(Saved data entries)
(** ** Segments and words *)

Lemma split_on_not_nil sep s : PyStr.split_on sep s ≠ [].
Proof.
  destruct s as [|ch s]; [discriminate|]. simpl.
  destruct (Ascii.eqb ch sep); [discriminate|].
  destruct (PyStr.split_on sep s); discriminate.
Qed.

Lemma segments_last input_data : is_Some (last (segments input_data)).
Proof. apply last_is_Some, split_on_not_nil. Qed.

(** ** Dispatch of one word *)

Lemma operations_cases word f :
  operations word = Some f →
  (word = "+" ∧ f = add) ∨ (word = "-" ∧ f = subtract) ∨
  (word = "*" ∧ f = multiply) ∨ (word = "/" ∧ f = divide).
Proof.
  unfold operations. intros H.
  destruct (String.eqb_spec word "+"); [left; split; congruence|].
  destruct (String.eqb_spec word "-"); [right; left; split; congruence|].
  destruct (String.eqb_spec word "*"); [right; right; left; split; congruence|].
  destruct (String.eqb_spec word "/"); [right; right; right; split; congruence|].
  discriminate.
Qed.

Lemma operator_not_digit word : is_Some (operations word) → PyStr.isdigit word = false.
Proof.
  intros [f Hf].
  destruct (operations_cases word f Hf) as [[-> _]|[[-> _]|[[-> _]|[-> _]]]];
    reflexivity.
Qed.

Section Dispatch_facts.

Variable ev : string → M (list Z).

Lemma select_operation_operator word self :
  is_Some (operations word) →
  select_operation ev word self = perform_operation word self.
Proof.
  intros H. unfold select_operation.
  rewrite (operator_not_digit word H).
  now rewrite (bool_decide_eq_true_2 _ H).
Qed.

Lemma select_operation_lookup word self :
  PyStr.isdigit word = false →
  operations word = None →
  select_operation ev word self =
    match other_methods self !! PyStr.lower word with
    | Some m => call ev m self
    | None => (Raises (ValueError Undefined_operation), self)
    end.
Proof.
  intros Hd Hop. unfold select_operation. rewrite Hd.
  rewrite bool_decide_eq_false_2 by (rewrite Hop; apply is_Some_None).
  rewrite (bind_Returns get_other_methods _ self _ self eq_refl).
  now destruct (other_methods self !! PyStr.lower word).
Qed.

Lemma for_words_app before after self :
  for_words ev (before ++ after) self
  = (_ ← for_words ev before; for_words ev after) self.
Proof.
  revert self. induction before as [|word before IH]; intros self; [reflexivity|].
  cbn [app for_words]. unfold mbind, M_bind in *.
  destruct (select_operation ev word self) as [[[]|e] self']; [apply IH|reflexivity].
Qed.

Lemma for_words_reach before word after self self' :
  for_words ev before self = (Returns tt, self') →
  for_words ev (before ++ word :: after) self
  = (_ ← select_operation ev word; for_words ev after) self'.
Proof.
  intros H. rewrite for_words_app.
  now rewrite (bind_Returns _ _ _ _ _ H).
Qed.

End Dispatch_facts.

Lemma evaluate_reaches depth input_data self before word after self' :
  reaches depth input_data self before word after self' →
  evaluate (S depth) input_data self
  = (_ ← select_operation (evaluate depth) word; rest_of_evaluate depth after) self'.
Proof.
  intros (self1 & segment & Hdef & Hlast & Hsplit & Hbefore).
  rewrite evaluate_S.
  rewrite (bind_Returns _ _ _ _ _ Hdef).
  unfold select_operations. rewrite Hlast, Hsplit.
  unfold mbind at 1, M_bind at 1.
  rewrite (for_words_reach _ _ _ _ _ _ Hbefore).
  unfold rest_of_evaluate, mbind, M_bind.
  destruct (select_operation (evaluate depth) word self') as [[[]|e] self2]; [|reflexivity].
  now destruct (for_words (evaluate depth) after self2) as [[[]|e] self3].
Qed.

Lemma evaluate_reaches_user_word
    depth input_data self before word after self' definition :
  reaches depth input_data self before word after self' →
  PyStr.isdigit word = false →
  operations word = None →
  other_methods self' !! PyStr.lower word = Some (Lambda definition) →
  evaluate (S depth) input_data self
  = (_ ← evaluate depth definition; rest_of_evaluate depth after) self'.
Proof.
  intros Hreach Hd Hop Hw.
  rewrite (evaluate_reaches _ _ _ _ _ _ _ Hreach).
  unfold mbind at 1, M_bind at 1.
  rewrite select_operation_lookup, Hw by assumption.
  cbn [call]. unfold mbind, M_bind.
  now destruct (evaluate depth definition self') as [[?|?] ?].
Qed.

(** An exception raised by a dispatched word ends every enclosing call. *)
Lemma dispatches_raises depth input_data self word self' e self2 :
  dispatches depth input_data self word self' →
  (∀ ev, select_operation ev word self' = (Raises e, self2)) →
  evaluate depth input_data self = (Raises e, self2).
Proof.
  intros Hdisp Hraise.
  induction Hdisp as [depth input_data self before word after self' Hreach
                     |depth input_data self before name after self1 definition
                        word self' Hreach Hd Hop Hw Hdisp IH].
  - rewrite (evaluate_reaches _ _ _ _ _ _ _ Hreach).
    now rewrite (bind_Raises _ _ _ _ _ (Hraise _)).
  - rewrite (evaluate_reaches_user_word _ _ _ _ _ _ _ _ Hreach Hd Hop Hw).
    now rewrite (bind_Raises _ _ _ _ _ (IH Hraise)).
Qed.

(** ** The definition pass *)

Lemma all_chars_app p s t :
  PyStr.all_chars p (s +:+ t) = PyStr.all_chars p s && PyStr.all_chars p t.
Proof.
  induction s as [|ch s IH]; [reflexivity|].
  simpl. rewrite IH. apply andb_assoc.
Qed.

Lemma all_chars_impl (p q : ascii → bool) s :
  (∀ ch, p ch = true → q ch = true) →
  PyStr.all_chars p s = true → PyStr.all_chars q s = true.
Proof.
  intros Hpq. induction s as [|ch s IH]; [reflexivity|].
  cbn [PyStr.all_chars]. rewrite !andb_true_iff. intros [? ?]. auto.
Qed.

Lemma split_on_no_sep sep s :
  PyStr.all_chars (λ ch, negb (Ascii.eqb ch sep)) s = true →
  PyStr.split_on sep s = [s].
Proof.
  induction s as [|ch s IH]; [reflexivity|].
  cbn [PyStr.all_chars PyStr.split_on]. rewrite andb_true_iff, negb_true_iff.
  intros [-> Hs]. now rewrite (IH Hs).
Qed.

Lemma split_space_once_name word_name rest :
  PyStr.all_chars (λ ch, negb (Ascii.eqb ch " ")) word_name = true →
  PyStr.split_space_once (word_name +:+ String " " rest) = [word_name; rest].
Proof.
  induction word_name as [|ch s IH]; [reflexivity|].
  change (String ch s +:+ String " " rest) with (String ch (s +:+ String " " rest)).
  cbn [PyStr.all_chars PyStr.split_space_once].
  rewrite andb_true_iff, negb_true_iff. intros [-> Hs]. now rewrite (IH Hs).
Qed.

Lemma append_not_empty s t : t ≠ "" → s +:+ t ≠ "".
Proof. now destruct s. Qed.

Lemma rstrip_app s t :
  t ≠ "" → PyStr.rstrip t = t → PyStr.rstrip (s +:+ t) = s +:+ t.
Proof.
  intros Ht Hfix. induction s as [|ch s IH]; [exact Hfix|].
  change (String ch s +:+ t) with (String ch (s +:+ t)).
  cbn [PyStr.rstrip]. rewrite IH.
  pose proof (append_not_empty s t Ht). now destruct (s +:+ t).
Qed.

Lemma rstrip_space_then t :
  t ≠ "" → PyStr.rstrip t = t → PyStr.rstrip (String " " t) = String " " t.
Proof. intros Ht Hfix. exact (rstrip_app (String " " "") t Ht Hfix). Qed.

Lemma name_chars word_name :
  is_word_name word_name = true →
  ∃ ch s, word_name = String ch s ∧ PyStr.isspace_char ch = false ∧
    PyStr.all_chars (λ ch, negb (Ascii.eqb ch " ")) word_name = true ∧
    PyStr.all_chars (λ ch, negb (Ascii.eqb ch ":")) word_name = true.
Proof.
  unfold is_word_name. rewrite andb_true_iff. intros [Hne Hall].
  destruct word_name as [|ch s]; [discriminate|]. exists ch, s.
  split; [reflexivity|]. split.
  - cbn [PyStr.all_chars] in Hall. rewrite !andb_true_iff, negb_true_iff in Hall. tauto.
  - split; revert Hall; apply all_chars_impl; intros c;
      rewrite andb_true_iff, !negb_true_iff; intros [Hs Hc]; [|exact Hc].
    destruct (Ascii.eqb_spec c " "); [subst c; discriminate|reflexivity].
Qed.

Lemma definition_chars definition :
  is_definition_text definition = true →
  definition ≠ "" ∧ PyStr.rstrip definition = definition ∧
  PyStr.all_chars (λ ch, negb (Ascii.eqb ch ":")) definition = true.
Proof.
  unfold is_definition_text. rewrite !andb_true_iff, negb_true_iff.
  intros [[Hne Hall] Hfix]. apply String.eqb_eq in Hfix. apply String.eqb_neq in Hne.
  tauto.
Qed.

Lemma define_word_ignores item self :
  PyStr.startswith ":" (PyStr.strip item) = false →
  define_word item self = (Returns tt, self).
Proof. intros H. unfold define_word. now rewrite H. Qed.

WHAT IS REQUIRED
All that is needed is the opening run of the data, given again exactly: please include every line from the first through the line with "Lemma segments_last input_data", both ends kept.

SOLUTION FOR THIS PROBLEM
(** ** Segments and words *)

Lemma split_on_not_nil sep s : PyStr.split_on sep s ≠ [].
Proof.
  destruct s as [|ch s]; [discriminate|]. simpl.
  destruct (Ascii.eqb ch sep); [discriminate|].
  destruct (PyStr.split_on sep s); discriminate.
Qed.

Lemma segments_last input_data : is_Some (last (segments input_data)).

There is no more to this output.